Sections 205(a), 228(a), 1614(a) and 1836 of the Social Security Act, as amended, allow us to collect this
information. Furnishing us this information is voluntary. However, failing to provide all or part of the information
may prevent us from verifying your eligibility for benefits.
We will use the information to check data for accuracy and to verify documentation used to establish your
eligibility for benefits. We may also share your information for the following purposes, called routine uses:
1. To third party contacts in situations where the party to be contacted has, or is expected to have, information
relating to the individual’s capability to manager their affairs or eligibility for or entitlement to benefits
under the Social Security program when the data are needed to establish the validity of evidence or to verify
the accuracy of information presented by the individual; and
2. To contractors and other Federal agencies, as necessary, for the purpose of assisting the Social Security
Administration (SSA) in the efficient administration of its programs. We will disclose information under
the routine use only in situations in which SSA may enter into a contractual or similar agreement with a
third party to assist in accomplishing an agency function relating to this system of records..
In addition, we may share this information in accordance with the Privacy Act and other Federal laws.
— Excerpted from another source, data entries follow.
Definition postReading (req : Request) : prog World Response :=
  match read_err (req_body req) with
  | Some e => pret (errorResponse e)
  | None =>
      match as_reading (req_body req) with
      | Err e => pret (errorResponse e)
      | Ok reading =>
          do now <- now_utc ;
          let reading := Reading.mk (Reading.Id reading) now (Reading.Uptime reading)
                           (Reading.MeatTemp reading) (Reading.SmokeTemp reading) in
          do res <- logNewReading reading ;
          match res with
          | (_, Some e) => pret (errorResponse e)
          | (reading, None) => pret (jsonResponse (PReading reading))
          end
      end
  end.

Definition getReadings (req : Request) : prog World Response :=
  match getLimitOffset req with
  | Err e => pret (errorResponse e)
  | Ok (limit, offset) =>
      do res <- getOrphanReadingsInRange limit offset ;
      match res with
      | Err e => pret (errorResponse e)
      | Ok readings => pret (jsonResponse (PReadings readings))
      end
  end.

Definition saveCook (req : Request) : prog World Response :=
  match read_err (req_body req) with
  | Some e => pret (errorResponse e)
  | None =>
      match as_cook (req_body req) with
      | Err e => pret (errorResponse e)
      | Ok cook =>
          if String.eqb (req_method req) "POST" then
            do now <- now_utc ;
            let cook := Cook.mk (Cook.Id cook) now (Cook.Description cook) (Cook.Readings cook) in
            do res <- createNewCook cook ;
            match res with
            | (_, Some e) => pret (errorResponse e)
            | (cook, None) => pret (jsonResponse (PCook cook))
            end
          else if String.eqb (req_method req) "PUT" then
            match Atoi (var req "id") with
            | Err e => pret (errorResponse (ErrAtoi e))
            | Ok id =>
                if negb (id =? Cook.Id cook) then pret (errorResponse ErrIdMismatch)
                else
                  do err <- updateCook cook ;
                  match err with
                  | Some e => pret (errorResponse e)
                  | None => pret (jsonResponse (PCook cook))
                  end
            end
          else pret (errorResponse ErrBadMethod)
      end
  end.

Definition getCooks (req : Request) : prog World Response :=
  match getLimitOffset req with
  | Err e => pret (errorResponse e)
  | Ok (limit, offset) =>
      do res <- getCooksInRange limit offset ;
      match res with
      | Err e => pret (errorResponse e)
      | Ok cooks => pret (jsonResponse (PCooks cooks))
      end
  end.

Definition getCook (req : Request) : prog World Response :=
  match Atoi (var req "id") with
  | Err e => pret (errorResponse (ErrAtoi e))
  | Ok id =>
      do res <- getCookById id ;
      match res with
      | Err e => pret (errorResponse e)
      | Ok cook => pret (jsonResponse (PCook cook))
      end
  end.

Definition updateCookReadings (req : Request) : prog World Response :=
  match Atoi (var req "id") with
  | Err e => pret (errorResponse (ErrAtoi e))
  | Ok id =>
      match read_err (req_body req) with
      | Some e => pret (errorResponse e)
      | None =>
          match as_update (req_body req) with
          | Err e => pret (errorResponse e)
          | Ok update =>
              do err1 <- (if (0 <? length (CookReadingUpdate.Add update))%nat
                          then addReadingsToCook (CookReadingUpdate.Add update) id
                          else pret None) ;
              match err1 with
              | Some e => pret (errorResponse e)
              | None =>
                  do err2 <- (if (0 <? length (CookReadingUpdate.Remove update))%nat
                              then removeReadingsFromCook (CookReadingUpdate.Remove update)
                              else pret None) ;
                  match err2 with
                  | Some e => pret (errorResponse e)
                  | None => pret (jsonResponse (PMessage (Message.mk false "ok")))
                  end
              end
          end
      end
  end.

(** ** The route table of [runHttpServer] and gorilla/mux's dispatch *)

Inductive Handler :=
| HgetStatus | HpostReading | HgetReadings | HsaveCook | HgetCooks | HgetCook
| HupdateCookReadings.

Definition run_handler (h : Handler) : Request -> prog World Response :=
  match h with
  | HgetStatus => getStatus
  | HpostReading => postReading
  | HgetReadings => getReadings
  | HsaveCook => saveCook
  | HgetCooks => getCooks
  | HgetCook => getCook
  | HupdateCookReadings => updateCookReadings
  end.

(** A path template segment: a literal or a [{name}] variable, which
    matches one non-empty segment. *)
Inductive Seg := Lit (s : string) | PVar (name : string).

Record Route := mkRoute {
  route_path : list Seg;
  route_methods : option (list string);   (** [None]: no [.Methods(...)] *)
  route_handler : Handler;
}.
For
example, where authorized, we may use and disclose this information in computer matching programs, in which our
records are compared with other records to establish or verify a person’s eligibility for Federal benefit programs and
for repayment of incorrect or delinquent debts under these programs.
A list of additional routine uses is available in our Privacy Act System of Records Notices (SORN) 60-0040,
entitled Quality Review System; and, 60-0090, entitled Master Beneficiary Record. Additional information and a
full listing of all our SORNs are available on our website at www.socialsecurity.gov/foia/bluebook.